Journal
Thu 14 April 2011
I am sitting in my second-hand Ikea chair, farting. Carl is on my shoulder devouring a piece of bread I gave him. He is depositing crumbs there, which will end up on my floor. I have drunk a beer already and am now on a second one. Rachel is in the hospital, water broken, ready to give birth to her third child. I will meet up with Ben and others in an hour or so for drinks and darts. There is a police siren going by on Franklin Avenue.
I wasn’t kidding about the farting. Over the past few days my gaseous discharge has been heinous – both stinky and frequent. I thought it was the cheap salsa I had bought to go on chips and tortillas, but it may turn out to be something else I have unwittingly incorporated into my diet. When I sit for a long period, it eventually smells like I am sitting on a load of poop, instead of just having a passing stink. When I wake up in the morning, I smell farts, as if I have been doing it all night. Once, I got back in my car while running errands and smelled a fart from earlier that had been trapped and had not dissipated, even after 20 minutes or so. By the end of the day my underwear smells terrible (not that I really need to smell it before tossing it in the bin). And at work I must clench my sphincter until I can reach a locked bathroom to release my shameful brown mist.

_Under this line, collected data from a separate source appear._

(** * lab_5_scraper/scraper.py: configuration validation, link discovery
      and field extraction

    A shallow embedding of [Config], [Crawler] and [HTMLParser] of
    [lab_5_scraper/scraper.py].  Python strings are sequences of Unicode
    code points, values read from the JSON configuration are dynamically
    typed, and exceptions are explicit results. *)

From Stdlib Require Import Ascii String ZArith NArith List Bool Lia.
Import ListNotations.

Set Implicit Arguments.
Set Warnings "-register-all".

(* ===================================================================== *)
(** ** Python strings *)

Module Py.

(** A [str] is a sequence of code points. *)
Definition pystr := list N.

(** Literals: the code points of an ASCII text. *)
Definition str (s : string) : pystr :=
  List.map N_of_ascii (list_ascii_of_string s).

Definition str_eqb (a b : pystr) : bool :=
  if list_eq_dec N.eq_dec a b then true else false.

(** [s.startswith(p)] *)
Fixpoint startswith (s p : pystr) {struct p} : bool :=
  match p, s with
  | [], _ => true
  | _ :: _, [] => false
  | c :: p', d :: s' => N.eqb c d && startswith s' p'
  end.

(** [s.startswith((p1, p2, ...))] *)
Definition startswith_any (s : pystr) (ps : list pystr) : bool :=
  existsb (startswith s) ps.

(** [x in l] for a list of strings. *)
Definition contains (l : list pystr) (x : pystr) : bool :=
  existsb (str_eqb x) l.

(** [str.isspace] on one code point: the characters of bidirectional
    type WS, B or S, and those of category Zs. *)
Definition isspace (c : N) : bool :=
  ((9 <=? c) && (c <=? 13) || (28 <=? c) && (c <=? 32)
   || (c =? 133) || (c =? 160) || (c =? 5760)
   || (8192 <=? c) && (c <=? 8202)
   || (c =? 8232) || (c =? 8233) || (c =? 8239) || (c =? 8287)
   || (c =? 12288))%N.

Fixpoint lstrip (s : pystr) : pystr :=
  match s with
  | [] => []
  | c :: s' => if isspace c then lstrip s' else s
  end.

Definition rstrip (s : pystr) : pystr := rev (lstrip (rev s)).

(** [s.strip()] *)
Definition strip (s : pystr) : pystr := rstrip (lstrip s).

(** [sep.join(parts)] *)
Fixpoint join (sep : pystr) (parts : list pystr) : pystr :=
  match parts with
  | [] => []
  | [p] => p
  | p :: rest => p ++ sep ++ join sep rest
  end.

(** [s.split(sep)] for a separator of one character: the fields between
    the occurrences of [sep], always at least one. *)
Fixpoint split_char (sep : N) (s : pystr) : list pystr :=
  match s with
  | [] => [[]]
  | c :: s' =>
      if N.eqb c sep then [] :: split_char sep s'
      else match split_char sep s' with
           | [] => [[c]]
           | f :: fs => (c :: f) :: fs
           end
  end.

(** [s.replace(old, new)] for a non-empty [old]: the occurrences of [old]
    are found from the left and do not overlap.  [skip] counts the
    characters of a match that are still to be dropped. *)
Fixpoint replace_from (old new : pystr) (skip : nat) (s : pystr) : pystr :=
  match s with
  | [] => []
  | c :: s' =>
      match skip with
      | S k => replace_from old new k s'
      | O =>
          if startswith s old
          then new ++ replace_from old new (pred (length old)) s'
          else c :: replace_from old new O s'
      end
  end.

(** With an empty [old], Python puts [new] before every character and at
    the end. *)
Definition replace (s old new : pystr) : pystr :=
  match old with
  | [] => new ++ flat_map (fun c => c :: new) s
  | _ :: _ => replace_from old new O s
  end.

(** Values as [json.load] produces them and as attributes hold them. *)
Inductive value :=
| PyNone
| PyBool (b : bool)
| PyInt (z : Z)
| PyFloat (literal : pystr)
| PyStr (s : pystr)
| PyList (items : list value)
| PyDict (items : list (pystr * value)).

(** [isinstance(v, T)]; [bool] is a subclass of [int]. *)
Definition isinstance_list (v : value) : bool :=
  match v with PyList _ => true | _ => false end.
Definition isinstance_str (v : value) : bool :=
  match v with PyStr _ => true | _ => false end.
Definition isinstance_bool (v : value) : bool :=
  match v with PyBool _ => true | _ => false end.
Definition isinstance_int (v : value) : bool :=
  match v with PyInt _ | PyBool _ => true | _ => false end.
Definition isinstance_dict (v : value) : bool :=
  match v with PyDict _ => true | _ => false end.

(** The instances of [int]: integers proper and the two booleans, which
    count as 0 and 1 in arithmetic and comparisons. *)
Inductive pyint :=
| Int (z : Z)
| Bool (b : bool).

Definition int_value (i : pyint) : Z :=
  match i with
  | Int z => z
  | Bool true => 1%Z
  | Bool false => 0%Z
  end.

Definition as_pyint (v : value) : pyint :=
  match v with
  | PyInt z => Int z
  | PyBool b => Bool b
  | _ => Int 0
  end.

Definition of_pyint (i : pyint) : value :=
  match i with Int z => PyInt z | Bool b => PyBool b end.

Definition as_str (v : value) : pystr :=
  match v with PyStr s => s | _ => [] end.

Definition as_list (v : value) : list value :=
  match v with PyList l => l | _ => [] end.

Definition as_dict (v : value) : list (pystr * value) :=
  match v with PyDict d => d | _ => [] end.

Definition as_bool (v : value) : bool :=
  match v with PyBool b => b | _ => false end.

(** Exceptions that the module raises or lets through. *)
Inductive exn :=
| IncorrectSeedURLError
| NumberOfArticlesOutOfRangeError
| IncorrectNumberOfArticlesError
| IncorrectHeadersError
| IncorrectEncodingError
| IncorrectTimeoutError
| IncorrectVerifyError
| ValueError
| IndexError
| AttributeError
| RequestException.

(** The result of a call that may raise. *)
Inductive result (A : Type) :=
| Return (a : A)
| Raise (e : exn).
Arguments Return {A} a.
Arguments Raise {A} e.

Definition bind {A B} (r : result A) (k : A -> result B) : result B :=
  match r with
  | Return a => k a
  | Raise e => Raise e
  end.

(** [l[i]] *)
Definition item {A} (l : list A) (i : nat) : result A :=
  match nth_error l i with
  | Some x => Return x
  | None => Raise IndexError
  end.

End Py.

Import Py.

Notation "x <- r ;; k" := (bind r (fun x => k))
  (at level 61, r at next level, right associativity).

(* ===================================================================== *)
(** ** Config *)

(** [ConfigDTO]: the seven values of the configuration file, as read. *)
Record ConfigDTO := {
  seed_urls : value;
  total_articles : value;
  headers : value;
  encoding : value;
  timeout : value;
  should_verify_certificate : value;
  headless_mode : value
}.

Module Config.

(** A [Config] that [__init__] has returned, with the types its getters
    declare. *)
Record t := {
  _seed_urls : list pystr;
  _num_articles : pyint;
  _headers : list (pystr * value);
  _encoding : pystr;
  _timeout : pyint;
  _should_verify_certificate : bool;
  _headless_mode : bool
}.

Definition http_schemes : list pystr :=
  Eval cbv in [str "http://"; str "https://"].

(** [Config._validate_config_content]: [None] when no check raises. *)
Definition _validate_config_content (self : ConfigDTO) : option exn :=
  if negb (isinstance_list (seed_urls self)) then
    Some IncorrectSeedURLError
  else if existsb
            (fun url => negb (isinstance_str url)
                        || negb (startswith_any (as_str url) http_schemes))
            (as_list (seed_urls self)) then
    Some IncorrectSeedURLError
  else if negb (isinstance_int (total_articles self))
          || (int_value (as_pyint (total_articles self)) <=? 0)%Z then
    Some IncorrectNumberOfArticlesError
  else if (int_value (as_pyint (total_articles self)) >? 150)%Z then
    Some NumberOfArticlesOutOfRangeError
  else if negb (isinstance_dict (headers self)) then
    Some IncorrectHeadersError
  else if negb (isinstance_str (encoding self)) then
    Some IncorrectEncodingError
  else if negb (isinstance_int (timeout self))
          || negb ((0 <? int_value (as_pyint (timeout self)))%Z
                   && (int_value (as_pyint (timeout self)) <? 60)%Z) then
    Some IncorrectTimeoutError
  else if negb (isinstance_bool (should_verify_certificate self))
          || negb (isinstance_bool (headless_mode self)) then
    Some IncorrectVerifyError
  else None.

This private suffering led me to think: Is this what daily life is like for most Americans? Once I find the offending food item I will eliminate it and my problem of the past week will go away. But for people who eat fast food every day (and there are many), or who consume unnatural quantities of meat or certain cheeses, wines or beers, is this their regular state of being? Are they gas-bags who must walk around with stinky pants all the time? I cannot discount the possibility. But in the meantime I will examine my most recent grocery receipts.